> [Task description] Copy every line from the data below in which the string "them" can be found.

#### Exercise materials ####

(* ===== verification/Clients.v ===== *)
(** * Several clients and one log file: src/pdns-logger-file.c, lines 81-109

    Every connection has a thread of its own, and all of them write to the stream [fp]
    while the main thread may reopen it.  The C library locks a stream for the duration of
    one call, so the atomic actions are its calls: the [fprintf] and the [fflush] of
    [write_log()], and the [freopen] of [logfile_rotate]; an administrator may move the
    file between any two of them.  The runs of the daemon are the interleavings of the
    threads' actions.

    The reopening is an action of the main thread, where SIGHUP is normally handled: it
    waits in [select].  The signal is not blocked in the client threads, so that the system
    may also run the handler inside one of them, in the middle of a call on the same stream;
    that run, which POSIX leaves undefined, is not among the interleavings. *)

From stdpp Require Import relations.
From S2P Require Import Prelude CLib Common Message LogLine Stdio Logfile.

(** ** Interleavings *)

(** [l] takes the elements of the lists [ts] one by one, each list in order. *)
Inductive merges {A} : list (list A) → list A → Prop :=
  | merges_nil ts : Forall (λ t, t = []) ts → merges ts []
  | merges_cons ts i x t l :
      ts !! i = Some (x :: t) → merges (<[i := t]> ts) l → merges ts (x :: l).

Section merges.
Context {A : Type}.
Implicit Types (ts : list (list A)) (l : list A).

Lemma concat_nil_inv ts : Forall (λ t, t = []) ts → concat ts = [].
Proof. induction 1 as [|t ts ->]; [done|]. by simpl. Qed.

Lemma concat_take_one ts i x t :
  ts !! i = Some (x :: t) → concat ts ≡ₚ x :: concat (<[i := t]> ts).
Proof.
  revert i; induction ts as [|u ts IH]; intros [|i] Hi; simplify_eq/=; [done|].
  rewrite (IH _ Hi). apply Permutation_sym, Permutation_middle.
Qed.

(** Nothing is lost, added or repeated ... *)
Lemma merges_perm ts l : merges ts l → l ≡ₚ concat ts.
Proof.
  induction 1 as [ts Hts|ts i x t l Hi _ IH]; [by rewrite concat_nil_inv|].
  by rewrite IH, (concat_take_one _ _ _ _ Hi).
Qed.

(** ... and each list keeps its order. *)
Lemma merges_sublist ts l t : merges ts l → t ∈ ts → t `sublist_of` l.
Proof.
  intros Hm Ht. apply list_elem_of_lookup in Ht as [j Hj]. revert j t Hj.
  induction Hm as [ts Hts|ts i x u l Hi _ IH]; intros j t Hj.
  { rewrite Forall_lookup in Hts. by rewrite (Hts _ _ Hj). }
  destruct (decide (i = j)) as [->|Hne].
  - rewrite Hi in Hj. injection Hj as <-. apply sublist_skip, (IH j).
    apply list_lookup_insert_eq. by eapply lookup_lt_Some.
  - apply sublist_cons, (IH j). by rewrite list_lookup_insert_ne.
Qed.

(** A list that has nothing to contribute. *)
Lemma merges_snoc_nil ts l : merges (ts ++ [[]]) l → merges ts l.
Proof.
  intros Hm. remember (ts ++ [[]]) as ts' eqn:E. revert ts E.
  induction Hm as [ts' Hts|ts' i x t l Hi _ IH]; intros ts ->.
  { apply Forall_app in Hts as [Hts _]. by constructor. }
  assert (i < length ts) as Hlt.
  { destruct (decide (i < length ts)) as [|Hge]; [done|].
    rewrite lookup_app_r in Hi by lia. destruct (i - length ts) as [|[|]]; done. }
  rewrite lookup_app_l in Hi by done. econstructor; [exact Hi|]. apply IH.
  by rewrite insert_app_l.
Qed.
End merges.

(** ** The actions *)

Inductive action :=
  | APrint (str : list byte)      (* fprintf(fp, "%s\n", str) *)
  | AFlush                        (* fflush(fp) *)
  | AMove (path : list byte)      (* mv, by an administrator *)
  | AReopen.                      (* logfile_rotate *)

(** The calls of the macro [write_log()], for one line, and of a thread, for its lines. *)
Definition write_actions (force_flush : bool) (str : list byte) : list action :=
  APrint str :: if force_flush then [AFlush] else [].

Definition thread_actions (force_flush : bool) (ls : list (list byte)) : list action :=
  concat (write_actions force_flush <$> ls).

(** The lines an action, or a thread, prints. *)
Definition prints (a : action) : list (list byte) := if a is APrint l then [l] else [].
Definition printed (p : list action) : list (list byte) := concat (prints <$> p).

Section clients.
Context `{Build, Stdio} (name : list byte).
Implicit Types (s : logfile_t) (f : FILE).

Definition act (a : action) (s : logfile_t) : outcome logfile_t :=
  match a with
  | APrint str =>
      match fp s with
      | None => mret s
      | Some f => let '(f, w) := fprintf (str ++ [LF]) f (world s) in mret (set_stream (Some f) w s)
      end
  | AFlush =>
      match fp s with
      | None => mret s
      | Some f => let '(f, w) := fflush f (world s) in mret (set_stream (Some f) w s)
      end
  | AMove path => mret (set_stream (fp s) (rename name path (world s)) s)
  | AReopen => snd <$> logfile_rotate s
  end.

####

> [Expected output]
    Every connection has a thread of its own, and all of them write to the stream [fp]
    file between any two of them.  The runs of the daemon are the interleavings of the
    may also run the handler inside one of them, in the middle of a call on the same stream;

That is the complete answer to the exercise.